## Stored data
============

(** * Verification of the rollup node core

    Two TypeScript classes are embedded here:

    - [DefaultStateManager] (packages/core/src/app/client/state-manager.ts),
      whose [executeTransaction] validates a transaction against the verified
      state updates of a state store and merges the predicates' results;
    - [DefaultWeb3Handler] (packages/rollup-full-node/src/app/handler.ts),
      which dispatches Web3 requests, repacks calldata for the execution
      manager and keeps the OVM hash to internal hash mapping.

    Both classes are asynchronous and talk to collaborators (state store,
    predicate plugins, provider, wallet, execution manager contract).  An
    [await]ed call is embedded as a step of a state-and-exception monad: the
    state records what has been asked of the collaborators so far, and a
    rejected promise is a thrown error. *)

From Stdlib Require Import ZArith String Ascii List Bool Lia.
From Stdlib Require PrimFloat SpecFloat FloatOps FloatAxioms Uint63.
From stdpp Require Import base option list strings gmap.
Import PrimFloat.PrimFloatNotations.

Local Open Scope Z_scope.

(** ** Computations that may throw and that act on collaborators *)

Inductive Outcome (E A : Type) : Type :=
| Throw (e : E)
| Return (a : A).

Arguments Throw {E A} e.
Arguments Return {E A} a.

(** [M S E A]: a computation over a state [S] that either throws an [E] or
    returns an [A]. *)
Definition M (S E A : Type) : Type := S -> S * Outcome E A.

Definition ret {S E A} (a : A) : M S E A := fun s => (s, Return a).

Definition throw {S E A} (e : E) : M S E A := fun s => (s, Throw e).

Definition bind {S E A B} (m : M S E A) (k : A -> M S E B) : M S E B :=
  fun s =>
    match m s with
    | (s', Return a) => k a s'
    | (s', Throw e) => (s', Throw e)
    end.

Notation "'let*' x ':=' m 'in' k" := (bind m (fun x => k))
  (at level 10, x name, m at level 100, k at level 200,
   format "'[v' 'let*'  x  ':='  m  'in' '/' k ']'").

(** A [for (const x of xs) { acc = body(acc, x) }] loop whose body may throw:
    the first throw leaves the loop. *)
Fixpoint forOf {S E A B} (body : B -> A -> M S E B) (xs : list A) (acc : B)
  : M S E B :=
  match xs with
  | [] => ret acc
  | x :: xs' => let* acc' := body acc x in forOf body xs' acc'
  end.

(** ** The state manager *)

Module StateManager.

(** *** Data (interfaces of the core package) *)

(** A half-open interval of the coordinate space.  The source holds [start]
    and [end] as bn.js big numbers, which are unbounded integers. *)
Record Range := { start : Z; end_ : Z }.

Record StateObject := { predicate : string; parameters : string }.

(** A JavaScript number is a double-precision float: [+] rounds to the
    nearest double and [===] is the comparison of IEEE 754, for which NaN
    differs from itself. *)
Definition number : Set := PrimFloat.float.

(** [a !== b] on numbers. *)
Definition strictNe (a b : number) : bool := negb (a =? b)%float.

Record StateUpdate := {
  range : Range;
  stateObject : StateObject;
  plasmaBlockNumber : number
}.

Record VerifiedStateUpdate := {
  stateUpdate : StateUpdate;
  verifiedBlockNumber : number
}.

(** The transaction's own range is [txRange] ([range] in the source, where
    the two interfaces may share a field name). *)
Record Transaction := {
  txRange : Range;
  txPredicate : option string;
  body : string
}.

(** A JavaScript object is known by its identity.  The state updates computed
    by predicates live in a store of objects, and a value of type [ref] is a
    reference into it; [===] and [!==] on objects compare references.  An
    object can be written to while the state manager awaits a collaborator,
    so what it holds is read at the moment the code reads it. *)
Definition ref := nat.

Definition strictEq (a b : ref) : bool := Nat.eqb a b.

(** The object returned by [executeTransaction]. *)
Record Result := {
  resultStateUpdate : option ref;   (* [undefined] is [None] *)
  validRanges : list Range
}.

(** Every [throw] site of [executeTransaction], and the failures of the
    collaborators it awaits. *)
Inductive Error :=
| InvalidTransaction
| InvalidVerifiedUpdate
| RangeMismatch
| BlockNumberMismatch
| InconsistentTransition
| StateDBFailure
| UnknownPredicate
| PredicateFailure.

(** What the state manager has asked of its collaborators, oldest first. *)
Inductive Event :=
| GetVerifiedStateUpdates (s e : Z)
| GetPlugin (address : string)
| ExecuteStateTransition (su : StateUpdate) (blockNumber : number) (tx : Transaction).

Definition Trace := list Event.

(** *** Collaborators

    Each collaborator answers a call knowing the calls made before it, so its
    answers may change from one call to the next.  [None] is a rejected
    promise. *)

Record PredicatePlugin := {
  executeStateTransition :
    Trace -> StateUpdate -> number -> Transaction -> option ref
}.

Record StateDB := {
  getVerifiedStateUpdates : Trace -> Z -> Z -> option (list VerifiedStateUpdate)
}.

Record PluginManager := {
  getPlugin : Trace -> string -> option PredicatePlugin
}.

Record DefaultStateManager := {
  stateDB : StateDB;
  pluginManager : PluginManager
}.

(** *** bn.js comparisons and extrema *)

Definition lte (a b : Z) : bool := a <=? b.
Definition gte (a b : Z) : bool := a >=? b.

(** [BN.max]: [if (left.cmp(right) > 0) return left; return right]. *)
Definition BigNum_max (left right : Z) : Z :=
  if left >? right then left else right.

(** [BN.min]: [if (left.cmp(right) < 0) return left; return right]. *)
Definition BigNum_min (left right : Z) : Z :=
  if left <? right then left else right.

============

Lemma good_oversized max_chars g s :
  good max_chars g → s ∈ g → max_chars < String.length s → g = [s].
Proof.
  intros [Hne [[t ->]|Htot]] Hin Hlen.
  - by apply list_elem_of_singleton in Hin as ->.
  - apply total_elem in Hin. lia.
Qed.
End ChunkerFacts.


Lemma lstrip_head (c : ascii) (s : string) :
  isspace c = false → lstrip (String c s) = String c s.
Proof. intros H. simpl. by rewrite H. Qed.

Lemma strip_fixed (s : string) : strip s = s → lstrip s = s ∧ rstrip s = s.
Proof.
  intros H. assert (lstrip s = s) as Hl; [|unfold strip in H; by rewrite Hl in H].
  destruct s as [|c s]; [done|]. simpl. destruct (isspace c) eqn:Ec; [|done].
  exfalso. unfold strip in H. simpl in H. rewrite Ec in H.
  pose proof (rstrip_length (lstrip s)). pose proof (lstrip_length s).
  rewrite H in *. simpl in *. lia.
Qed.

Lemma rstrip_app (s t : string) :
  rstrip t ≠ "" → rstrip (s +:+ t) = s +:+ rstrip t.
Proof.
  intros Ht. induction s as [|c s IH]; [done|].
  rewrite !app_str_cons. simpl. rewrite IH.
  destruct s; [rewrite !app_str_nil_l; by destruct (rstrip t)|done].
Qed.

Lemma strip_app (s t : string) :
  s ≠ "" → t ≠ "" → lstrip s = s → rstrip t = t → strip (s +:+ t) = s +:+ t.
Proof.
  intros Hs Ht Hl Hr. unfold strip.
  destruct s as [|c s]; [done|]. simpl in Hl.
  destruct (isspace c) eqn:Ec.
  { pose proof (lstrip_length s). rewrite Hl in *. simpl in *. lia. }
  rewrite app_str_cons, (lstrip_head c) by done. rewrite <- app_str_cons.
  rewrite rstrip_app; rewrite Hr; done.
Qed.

============

## Your task
From the entries above, return exactly the line containing "manager and keeps", the line containing "and [end] as", and all lines between, and nothing else.

## Result of the exercise
      manager and keeps the OVM hash to internal hash mapping.

    Both classes are asynchronous and talk to collaborators (state store,
    predicate plugins, provider, wallet, execution manager contract).  An
    [await]ed call is embedded as a step of a state-and-exception monad: the
    state records what has been asked of the collaborators so far, and a
    rejected promise is a thrown error. *)

From Stdlib Require Import ZArith String Ascii List Bool Lia.
From Stdlib Require PrimFloat SpecFloat FloatOps FloatAxioms Uint63.
From stdpp Require Import base option list strings gmap.
Import PrimFloat.PrimFloatNotations.

Local Open Scope Z_scope.

(** ** Computations that may throw and that act on collaborators *)

Inductive Outcome (E A : Type) : Type :=
| Throw (e : E)
| Return (a : A).

Arguments Throw {E A} e.
Arguments Return {E A} a.

(** [M S E A]: a computation over a state [S] that either throws an [E] or
    returns an [A]. *)
Definition M (S E A : Type) : Type := S -> S * Outcome E A.

Definition ret {S E A} (a : A) : M S E A := fun s => (s, Return a).

Definition throw {S E A} (e : E) : M S E A := fun s => (s, Throw e).

Definition bind {S E A B} (m : M S E A) (k : A -> M S E B) : M S E B :=
  fun s =>
    match m s with
    | (s', Return a) => k a s'
    | (s', Throw e) => (s', Throw e)
    end.

Notation "'let*' x ':=' m 'in' k" := (bind m (fun x => k))
  (at level 10, x name, m at level 100, k at level 200,
   format "'[v' 'let*'  x  ':='  m  'in' '/' k ']'").

(** A [for (const x of xs) { acc = body(acc, x) }] loop whose body may throw:
    the first throw leaves the loop. *)
Fixpoint forOf {S E A B} (body : B -> A -> M S E B) (xs : list A) (acc : B)
  : M S E B :=
  match xs with
  | [] => ret acc
  | x :: xs' => let* acc' := body acc x in forOf body xs' acc'
  end.

(** ** The state manager *)

Module StateManager.

(** *** Data (interfaces of the core package) *)

(** A half-open interval of the coordinate space.  The source holds [start]
    and [end] as bn.js big numbers, which are unbounded integers. *)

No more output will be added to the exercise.